Science of Language Learning - Zipf's Law

I’ve decided to start a series of short blog posts where I’ll be exploring some of the concepts and ideas behind modern language learning that I find interesting and important. The series will be called the ‘Science of Language Learning’ and will touch on things like frequency lists, spaced repetition and word coverage, among other things.

For the first post in this series I wanted to cover Zipf’s law. Zipf’s law, in the context of natural language, describes the relationship between how often words occur, and their ‘rank’ relative to other words in the text. It’s probably best to explain it with a graph.

Zipf curve in English

The above graph plots the number of times each word occurs in the English novel “Pride and Prejudice". In this graph, each point is a unique word that occurred in the novel. Now if you squint your eyes and look at the first four points near the top left, you’ll notice that these four words occur disproportionately more often than the other words. These points represent the words ‘the’, ‘to, ‘of’ and ‘and’ which are the four most common words in the book. Other common words in the book are words like ‘her’, ‘she’, ‘be’, ‘in’, and ‘what’, but after those first couple of extremely common words, there’s a steep drop. The rest of the words like ‘concise’, ‘stubborn’, ‘harmony’ also occur in the book, but are far less frequent. Those words can be seen on the bottom right of the graph.

What’s going on here is that there’s a small number of words that are very common in the text, but also a large number of words that are relatively uncommon. What’s so interesting about this phenomenon is that it’s not just unique to English or Pride and Prejudice. This same phenomenon occurs in every language for any sufficiently large body of text.

Here’s the same analysis, but in French with the book “Madame Bovary”.

Zipf curves in English and French

As can be seen in the graph above, we get the same-shaped curve. Even though the languages and books were different, the behavior was the same.

In French, the common words are also very similar. Among some of the most common words, we find ‘de’ (of), ‘je’ (I), ‘et’ (and), ‘elle’ (her) which are short, functional words like what we see in English. In general, the most common words in each language tend to be short and functional.

Zipf’s law is what’s known as a power law distribution, which you may have heard of before. Power laws generally describe highly unequal phenomena, like wealth distribution (a small number of rich people have a disproportionate amount of the money) or city populations (there are a small number of huge cities with lots of people vs. a large number of small towns where there’s few people).

One cool thing about power laws is that there’s a much nicer way to visualize them using a log-log plot.

Log-log plot of Frequency-rank for English and French

If you’re not familiar with what a log-log plot is, don’t worry about it, it’s just another way to visualize power law data, but in a nicer way.

Here, we have the log-log plot for four different languages from four different books:

Log-log plot of Frequency-rank for English, French, Greek and Chinese

Once again, we can see that each language exhibits the same behavior.

In fact, while you’re technically not supposed to do this, you can actually model these curves quite accurately with straight lines using a linear regression model.

Linear regression curves on log-log plot of Frequency-rank for English, French, Greek and Chinese

What we can see above is that the Zipf phenomenon is actually pretty easy to model and make predictions with, which can be quite useful for research purposes.

But how is any of this relevant to language learning?

Zipf’s law actually has a ton of implications for language learning, but here I’ll only touch on the two implications that I find the most interesting.

The first implication is that some words are much more useful than others.
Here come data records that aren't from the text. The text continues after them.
(** * factiva/helper: a shallow embedding of [src/factiva/helper/index.js]

    The helper module of the Factiva client is a set of small functions
    over dynamically typed JavaScript values.  The embedding keeps that
    shape: one inductive type of values, the primitive operations of the
    language that the module uses (truthiness, [typeof], property lookup,
    template-literal conversion, [substring], [split], ...), an error
    monad for [throw], and then every function of the module under its
    own name, each translated line by line. *)

From Stdlib Require Import String Ascii List ZArith Bool Lia DecimalString.
Import ListNotations.

Local Open Scope string_scope.
Local Open Scope Z_scope.

(** ** Values *)

Module Js.

(** The values the helper module handles.  Numbers are the integers plus
    [NaN]; fractions, infinities, functions, symbols and bigints are not
    represented.  A string is a sequence of code units, each written as an
    [ascii]; the model is exact on ASCII text, which is what the module's
    own literals are made of.  An object is the list of its own enumerable
    properties in creation order. *)
Unset Elimination Schemes.
Inductive value : Type :=
| VUndefined
| VNull
| VBool (b : bool)
| VNum (n : Z)
| VNaN
| VStr (s : string)
| VArr (elems : list value)
| VObj (props : list (string * value)).
Set Elimination Schemes.

(** Error objects: the constructors of the language that the module calls,
    and [HttpError status message] for an error made by [createError] of
    the http-errors package, with the status and the message the error
    carries once the package has made it. *)
Inductive error : Type :=
| ReferenceError (msg : string)
| RangeError (msg : string)
| SyntaxError (msg : string)
| TypeError
| Error (msg : string)
| HttpError (status : value) (msg : string)
| Rejection (reason : value).

(** A computation either returns or throws.  For the [async] functions a
    throw is the rejection of the promise they return. *)
Inductive result (A : Type) : Type :=
| Ok (a : A)
| Throw (e : error).

Arguments Ok {A} a.
Arguments Throw {A} e.

Definition bind {A B : Type} (m : result A) (k : A -> result B) : result B :=
  match m with
  | Ok a => k a
  | Throw e => Throw e
  end.

Notation "x <- m ;; k" := (bind m (fun x => k))
  (at level 61, m at next level, right associativity).

(** [ToBoolean]. *)
Definition truthy (v : value) : bool :=
  match v with
  | VUndefined | VNull | VNaN => false
  | VBool b => b
  | VNum n => negb (n =? 0)
  | VStr s => negb (s =? "")%string
  | VArr _ | VObj _ => true
  end.

(** The [typeof] operator. *)
Definition typeof (v : value) : string :=
  match v with
  | VUndefined => "undefined"
  | VNull => "object"
  | VBool _ => "boolean"
  | VNum _ | VNaN => "number"
  | VStr _ => "string"
  | VArr _ | VObj _ => "object"
  end.

Definition isArray (v : value) : bool :=
  match v with VArr _ => true | _ => false end.

(** [v instanceof Object]. *)
Definition instanceofObject (v : value) : bool :=
  match v with VArr _ | VObj _ => true | _ => false end.

Fixpoint assoc (k : string) (ps : list (string * value)) : option value :=
  match ps with
  | [] => None
  | (k', v) :: rest => if (k =? k')%string then Some v else assoc k rest
  end.

(** Property read [v.k] for the property names this module reads (none of
    them is defined on a built-in prototype): a [TypeError] on [undefined]
    and [null], the own property of an object, [undefined] otherwise. *)
Definition getProp (v : value) (k : string) : result value :=
  match v with
  | VUndefined | VNull => Throw TypeError
  | VObj ps => Ok (match assoc k ps with Some x => x | None => VUndefined end)
  | _ => Ok VUndefined
  end.

(** The same read where it cannot throw. *)
Definition field (v : value) (k : string) : value :=
  match getProp v k with
  | Ok x => x
  | Throw _ => VUndefined
  end.

(** A destructuring default [k = d]: the default replaces [undefined] only. *)
Definition orDefault (v d : value) : value :=
  match v with VUndefined => d | _ => v end.

Definition decimal (n : Z) : string := NilZero.string_of_int (Z.to_int n).

(** [ToString], as a template literal applies it. *)
Fixpoint toStr (v : value) : string :=
  match v with
  | VUndefined => "undefined"
  | VNull => "null"
  | VBool true => "true"
  | VBool false => "false"
  | VNum n => decimal n
  | VNaN => "NaN"
  | VStr s => s
  | VArr l =>
      String.concat ","
        (map (fun x => match x with
                       | VUndefined | VNull => ""
                       | _ => toStr x
                       end) l)
  | VObj _ => "[object Object]"
  end.


(** [s.substring(start, end)]: both indices are clamped to the string and
    swapped when out of order. *)
Definition substring (s : string) (start stop : Z) : string :=
  let len := Z.of_nat (String.length s) in
  let a := Z.max 0 (Z.min start len) in
  let b := Z.max 0 (Z.min stop len) in
  let from := Z.min a b in
  let upto := Z.max a b in
  String.substring (Z.to_nat from) (Z.to_nat (upto - from)) s.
If you’re just starting out learning English, it’s probably better to learn words like ‘go’, ‘him’, and ‘eat’ before words like ‘generalize’, ‘vegetation’ or ‘bombastic’.
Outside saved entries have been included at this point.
(** [removeFields(fieldsToRemove)] *)
Definition removeFields (this : MarkdownFrontmatterUpdater)
    (fieldsToRemove : list string) : io unit :=
  wrap_errors ("Failed to remove fields from " +:+ filePath this +:+ ": ")
    (content <- readFile (filePath this) ;;
     existingFrontmatter <- lift (extractExistingFrontmatter content) ;;
     if js_not existingFrontmatter then ret tt
     else
       let updatedFrontmatter :=
         delete_fields fieldsToRemove (CopyDataProperties ∅ existingFrontmatter) in
       updatedContent <-
         lift (updateFrontmatterInContent this content (JObj updatedFrontmatter)) ;;
       writeFile (filePath this) updatedContent).

(** [getCurrentFrontmatter()] *)
Definition getCurrentFrontmatter (this : MarkdownFrontmatterUpdater)
  : io (option jsval) :=
  wrap_errors ("Failed to read frontmatter from " +:+ filePath this +:+ ": ")
    (content <- readFile (filePath this) ;;
     lift (extractExistingFrontmatter content)).

End Frontmatter.

End Updater.

(** ** MarkdownFrontmatterExtractor *)

Module Extractor.

Record FrontmatterExtractorOptions : Type := {
  fields : option (list string)
}.

Record MarkdownFrontmatterExtractor : Type := {
  filePath : string;
  options : FrontmatterExtractorOptions
}.

(** [new MarkdownFrontmatterExtractor(filePath)] with the default options
    [{}]. *)
Definition new_MarkdownFrontmatterExtractor (resolvedPath : string)
  : MarkdownFrontmatterExtractor :=
  {| filePath := resolvedPath; options := {| fields := None |} |}.

(** [filterFields(data, fields)]: the loop over [fields], threading
    [filtered]. *)
Fixpoint filter_loop (data : jsval) (fields : list string)
    (filtered : gmap string jsval) : outcome (gmap string jsval) :=
  match fields with
  | [] => Returned filtered
  | field :: rest =>
      match has_property field data with
      | Thrown msg => Thrown msg
      | Returned true =>
          filter_loop data rest (js_set filtered field (get_property data field))
      | Returned false => filter_loop data rest filtered
      end
  end.

Definition filterFields (data : jsval) (fields : list string)
  : outcome (gmap string jsval) :=
  filter_loop data fields ∅.

Section Frontmatter.
Context {md : MarkdownLib} {yml : YamlLib}.

(** [parseFrontmatter(content)] *)
Definition parseFrontmatter (content : string) : outcome (option jsval) :=
  rethrow "Failed to parse frontmatter: "
    (match first_yaml (fromMarkdown content) with
     | Some value =>
         match parseYaml value with
         | Returned v => Returned (Some (js_or v (JObj ∅)))
         | Thrown msg => Thrown msg
         end
     | None => Returned None
     end).

(** [extract()] *)
Definition extract (this : MarkdownFrontmatterExtractor) : io (option jsval) :=
  wrap_errors ("Failed to extract frontmatter from " +:+ filePath this +:+ ": ")
    (content <- readFile (filePath this) ;;
     frontmatterData <- lift (parseFrontmatter content) ;;
     match frontmatterData with
     | None => ret None                          (* [!null] *)
     | Some data =>
         if negb (truthy data) then ret None     (* [!frontmatterData] *)
         else
           match fields (options this) with
           | Some ((_ :: _) as fs) =>
               filtered <- lift (filterFields data fs) ;;
               ret (Some (JObj filtered))
           | _ => ret (Some data)
           end
     end).

End Frontmatter.

End Extractor.

(** ** Regular expressions

    The fragment of JavaScript's pattern syntax (without flags) that a glob
    pattern can reach: literal characters, [.], escaped syntax characters,
    the assertions [^] and [$], and the greedy quantifiers [*], [+], [?].
    Groups, classes, alternatives, braces, lazy quantifiers and the other
    escapes are [Unsupported]: for them the engine is the host's. *)

Module RegExp.

Inductive atom : Type :=
| AnyChar                (* [.]: any code unit but a line terminator *)
| Char (c : ascii).

Inductive quantifier : Type := Once | ZeroOrMore | OneOrMore | Optional.

Inductive term : Type :=
| AssertStart
| AssertEnd
| Atom (a : atom) (q : quantifier).

Inductive parsed : Type :=
| Pattern (ts : list term)
| SyntaxError (message : string)
| Unsupported.

(** What the parser has just read. *)
Inductive last_read : Type :=
| Nothing                (* the start of the pattern, or an assertion *)
| Pending (a : atom)     (* an atom that a quantifier may still follow *)
| Quantified             (* a quantifier *)
| Backslash (p : option atom).  (* a backslash; [p] is the atom before it *)

Definition is_syntax_char (c : ascii) : bool :=
  bool_decide (c ∈ String.list_ascii_of_string "^$\.*+?()[]{}|/").

Definition flush (l : last_read) (acc : list term) : list term :=
  match l with
  | Pending a => Atom a Once :: acc
  | _ => acc
  end.

(** [acc] holds the terms read so far, last first. *)
Fixpoint parse_from (s : string) (l : last_read) (acc : list term) : parsed :=
  match s with
  | EmptyString =>
      match l with
      | Backslash _ => SyntaxError "\ at end of pattern"
      | _ => Pattern (rev (flush l acc))
      end
  | String c rest =>
      match l with
      | Backslash p =>
          if is_syntax_char c
          then parse_from rest (Pending (Char c)) (flush (from_option Pending Nothing p) acc)
          else Unsupported
      | _ =>
          if Ascii.eqb c "\" then
            parse_from rest
              (Backslash (match l with Pending a => Some a | _ => None end)) acc
          else if Ascii.eqb c "^" then parse_from rest Nothing (AssertStart :: flush l acc)
          else if Ascii.eqb c "$" then parse_from rest Nothing (AssertEnd :: flush l acc)
          else if Ascii.eqb c "." then parse_from rest (Pending AnyChar) (flush l acc)
          else if (Ascii.eqb c "*" || Ascii.eqb c "+" || Ascii.eqb c "?")%bool then
            match l with
            | Pending a =>
                parse_from rest Quantified
                  (Atom a (if Ascii.eqb c "*" then ZeroOrMore
                           else if Ascii.eqb c "+" then OneOrMore else Optional)
                   :: acc)
            | Quantified =>
                if Ascii.eqb c "?" then Unsupported
                else SyntaxError "Nothing to repeat"
            | _ => SyntaxError "Nothing to repeat"
            end
          else if is_syntax_char c then Unsupported
          else parse_from rest (Pending (Char c)) (flush l acc)
      end
  end.

Definition parse (source : string) : parsed := parse_from source Nothing [].

Definition not_backslash (l : last_read) : Prop :=
  match l with
  | Backslash _ => False
  | _ => True
  end.

Definition is_line_terminator (c : ascii) : bool :=
  (Ascii.eqb c (ascii_of_nat 10) || Ascii.eqb c (ascii_of_nat 13))%bool.

Definition atom_matches (a : atom) (c : ascii) : bool :=
  match a with
  | AnyChar => negb (is_line_terminator c)
  | Char c' => Ascii.eqb c' c
  end.

(** Whether the terms match a prefix of [s]; [at_start] tells whether [s]
    is the whole input. *)
Fixpoint matches (ts : list term) : bool -> string -> bool :=
  match ts with
  | [] => fun _ _ => true
  | AssertStart :: r => fun at_start s => at_start && matches r at_start s
  | AssertEnd :: r => fun at_start s =>
      match s with EmptyString => matches r at_start s | _ => false end
  | Atom a Once :: r => fun _ s =>
      match s with
      | String c s' => atom_matches a c && matches r false s'
      | EmptyString => false
      end
  | Atom a Optional :: r => fun at_start s =>
      match s with
      | String c s' => (atom_matches a c && matches r false s') || matches r at_start s
      | EmptyString => matches r at_start s
      end
  | Atom a ZeroOrMore :: r =>
      fix star (at_start : bool) (s : string) : bool :=
        matches r at_start s ||
        match s with
        | String c s' => atom_matches a c && star false s'
        | EmptyString => false
        end
  | Atom a OneOrMore :: r => fun _ s =>
      match s with
      | String c s' =>
          atom_matches a c &&
          (fix star (at_start : bool) (s : string) : bool :=
             matches r at_start s ||
             match s with
             | String c s' => atom_matches a c && star false s'
             | EmptyString => false
             end) false s'
      | EmptyString => false
      end
  end.

(** A match may start at any position of the input. *)
Fixpoint search (ts : list term) (at_start : bool) (s : string) : bool :=
  matches ts at_start s ||
  match s with
  | String _ s' => search ts false s'
  | EmptyString => false
  end.

(** [new RegExp(source).test(input)]; [host] answers for the patterns outside
    the fragment. *)
Definition test (host : string -> string -> outcome bool) (source input : string)
  : outcome bool :=
  match parse source with
  | Pattern ts => Returned (search ts true input)
  | SyntaxError msg =>
      Thrown ("Invalid regular expression: /" +:+ source +:+ "/: " +:+ msg)
  | Unsupported => host source input
  end.

End RegExp.

(** [s.replace(/c/g, replacement)] for a one-character pattern and a
    replacement without [$]. *)
Fixpoint replace_all (c : ascii) (replacement : string) (s : string) : string :=
  match s with
  | EmptyString => EmptyString
  | String x s' =>
      if Ascii.eqb x c then replacement +:+ replace_all c replacement s'
      else String x (replace_all c replacement s')
  end.

(** [s.includes(c)] for a one-character [c]. *)
Fixpoint includes (c : ascii) (s : string) : bool :=
  match s with
  | EmptyString => false
  | String x s' => Ascii.eqb x c || includes c s'
  end.

(** ** GenerativeTags *)

(** The Node built-ins and the AI SDK that GenerativeTags calls. *)
Class Host : Type := {
  (* [JSON.stringify(value, null, 2)] *)
  JSON_stringify : jsval -> string;
  (* [generateObject({ model, system, prompt, schema })]: the answer to the
     n-th request, [result.object.tags], or the error thrown *)
  generateObject : nat -> string -> outcome (list string);
  path_dirname : string -> string;
  path_basename : string -> string;
  path_join : string -> string -> string;
  (* the regular expression engine outside the modelled fragment *)
  RegExp_host : string -> string -> outcome bool
}.

Module GenerativeTags.

Record GenerativeTagsOptions : Type := {
  createIfMissing : bool
}.

Record GenerativeTags : Type := {
  filePath : string;
  options : GenerativeTagsOptions
}.

(** [fs.readdir(dir)] *)
Definition readdir (dir : string) : io (list string) :=
  fun w =>
    match dirs w !! dir with
    | Some names => (Returned names, w)
    | None =>
        (Thrown ("ENOENT: no such file or directory, scandir '" +:+ dir +:+ "'"), w)
    end.

(** [(await fs.stat(path)).isFile()] *)
Definition stat_isFile (path : string) : io bool :=
  fun w =>
    match files w !! path, dirs w !! path with
    | Some _, _ => (Returned true, w)
    | None, Some _ => (Returned false, w)
    | None, None =>
        (Thrown ("ENOENT: no such file or directory, stat '" +:+ path +:+ "'"), w)
    end.

Section Tags.
Context {md : MarkdownLib} {yml : YamlLib} {host : Host}.

(** [matchesGlob(filename, pattern)] *)
Definition matchesGlob (filename pattern : string) : outcome bool :=
  let regexPattern :=
    replace_all "?" "." (replace_all "*" ".*" (replace_all "." "\." pattern)) in
  RegExp.test RegExp_host ("^" +:+ regexPattern +:+ "$") filename.

(** [isGlobPattern(filePath)] *)
Definition isGlobPattern (filePath : string) : bool :=
  includes "*" filePath || includes "?" filePath.

(** The AI request: one more call is counted, whatever its outcome. *)
Definition ai_request (prompt : string) : io (list string) :=
  fun w =>
    (generateObject (ai_calls w) prompt,
     mkWorld (files w) (dirs w) (written w) (console w) (S (ai_calls w))).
This realization has led some language learners to create ‘frequency lists’ of each language’s most common words. Some believe that it’s a good idea to study vocabulary according to a frequency list because it allows you to focus on the words that are used most often while not wasting too much time on words that are only used rarely. And while not all language learners agree that you should use a frequency list, they are becoming more popular and have certainly helped a lot of people.

The second interesting implication of Zipf’s law is that it also roughly describes the order in which learners naturally tend to acquire vocabulary.

Because the most common words are repeated so often, they also tend to get acquired first by new learners while the more uncommon words tend to get acquired later. It’s interesting that, whether or not a learner decides to use a frequency list, they will still end up acquiring the most commonly used words first, anyways.

As a consequence, one rough measure for judging a language learner’s level in the language is to simply figure out how many rare words they know. A learner who lacks knowledge of a language’s most common words is clearly a beginner, but a learner who knows thousands of rare words is usually much more advanced.

There are many more concepts that are closely related to Zipf’s law that have interesting implications to language learning, but I think I’ll stop myself here for today. I do plan on covering related topics such as Heap’s Law, word coverage and hapax legomena, but those will be for another post. In summary, Zipf’s law is a power law that describes the relationship between word frequency and rank in every human language and we can use this curve to help us better understand how to acquire vocabulary in a foreign language.